## [DIRECTIONS]
Using the data below, show every line where the word "eapply" occurs.

BEGIN MATERIAL SHOWN

Lemma vis_persist sys i c rendered w n value err :
  visible sys -> calls sys !! i = Some c -> CallPhaseOf c = Rendered rendered ->
  persistAllocation (CallDecision c) (CallIDs c) w (node sys) = (n, value, err) ->
  visible {| node := n; store := written (PodUID (DPod (CallDecision c))) value (store sys); cache := cache sys;
             calls := match err with
                      | Some _ => delete i (calls sys)
                      | None => <[i := advance (Recording rendered) c]> (calls sys)
                      end;
             served := match err with
                       | Some _ => delete (call_key c) (served sys)
                       | None => served sys
                       end |}.
Proof.
  intros Hv Hc Hph Hp. pose proof (vis_call _ Hv i c Hc) as Hok. pose proof Hok as [Hnm Hsv Hres]. rewrite Hph in Hsv.
  unfold persistAllocation in Hp. destruct (patchAllocatingPod _ _ _ _ _ _) as [[n1 v] ok] eqn:Hpatch.
  assert (forall a, v = Some a -> rebuilt (node sys) (DPod (CallDecision c)) (KeyContainer (call_key c)) a) as Hreb.
  { intros a ->. by apply patch_rebuilt in Hpatch as [? _]. }
  destruct ok; injection Hp as <- <- <-.
  - pose proof Hpatch as [-> [[a ->] Hw]]%patch_acknowledged.
    apply (vis_advance sys _ i c (advance (Recording rendered) c) (Some a)); try done.
    + constructor; try done. intros k Hk. cbn. by apply lookup_delete_ne.
    + cbn. intros s Hs. split; [by eapply served_nonempty|done].
    + cbn. intros s q _ Hs. rewrite lookup_alter_eq. intros (q0 & Hq0 & ->)%fmap_Some.
      apply patch_rebuilt in Hpatch as [_ Hrec]. rewrite Hsv in Hs.
      destruct (DStatus (CallDecision c)) eqn:E; [done|]. injection Hs as <-. by apply Hrec.
    + cbn. intros o. by rewrite lookup_delete_eq.
  - apply patch_refused in Hpatch as ->.
    apply (vis_end sys _ i c v); [done|done| |done|apply lookup_delete_eq].
    constructor; [done| |apply release_other|done|done|done]. intros k Hk. by apply lookup_delete_ne.
Qed.

Lemma vis_release sys i c :
  visible sys -> calls sys !! i = Some c ->
  visible {| node := settle_reservation (CallDecision c) (node sys); store := store sys; cache := cache sys;
             calls := <[i := advance Releasing c]> (calls sys); served := delete (call_key c) (served sys) |}.
Proof.
  intros Hv Hc. pose proof (vis_call _ Hv i c Hc) as [Hnm _ _].
  apply (vis_advance sys _ i c (advance Releasing c) None); try done; cbn.
  - constructor; try done; intros k Hk; [by apply lookup_delete_ne|by apply settle_other|].
    apply (f_equal (lookup k)), settle_pending.
  - constructor; [done|apply lookup_delete_eq|]. cbn. intros s. by rewrite lookup_delete_eq.
  - intros s. by rewrite lookup_delete_eq.
  - intros s q _. by rewrite lookup_delete_eq.
  - intros o _. rewrite lookup_delete_eq. by intros [].
Qed.

Lemma unpatch_node n pod container prior w n' value ok :
  unpatchAllocatingPod n pod container prior w = (n', value, ok) ->
  reservations n' = reservations n /\
  (forall k, k <> key (PodUID pod) container -> pendingReleases n' !! k = pendingReleases n !! k).
Proof.
  unfold unpatchAllocatingPod. destruct (unpatch_value _ _ _ _); [|by intros [= <- _ _]]. intros [= <- _ _].
  destruct (acknowledged w); [done|]. split; [apply record_reservations|]. intros k Hk. by apply record_other.
Qed.

Lemma vis_unpatch sys i c w n value ok :
  visible sys -> calls sys !! i = Some c -> CallPhaseOf c = Releasing ->
  unpatch_refused (CallDecision c) w (node sys) = (n, value, ok) ->
  visible {| node := n; store := written (PodUID (DPod (CallDecision c))) value (store sys); cache := cache sys;
             calls := delete i (calls sys); served := served sys |}.
Proof.
  intros Hv Hc Hph Hu. pose proof (vis_call _ Hv i c Hc) as [_ Hsv _]. rewrite Hph in Hsv.
  apply (vis_end sys _ i c value); [done|done| |done|done].
  pose proof (unpatch_node _ _ _ _ _ _ _ _ Hu) as [Hr Hp].
  constructor; try done; cbn; [by rewrite Hr|]. intros a ->. by eapply unpatch_rebuilt.
Qed.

END MATERIAL SHOWN

## [TASK OUTPUT]
    + cbn. intros s Hs. split; [by eapply served_nonempty|done].
  constructor; try done; cbn; [by rewrite Hr|]. intros a ->. by eapply unpatch_rebuilt.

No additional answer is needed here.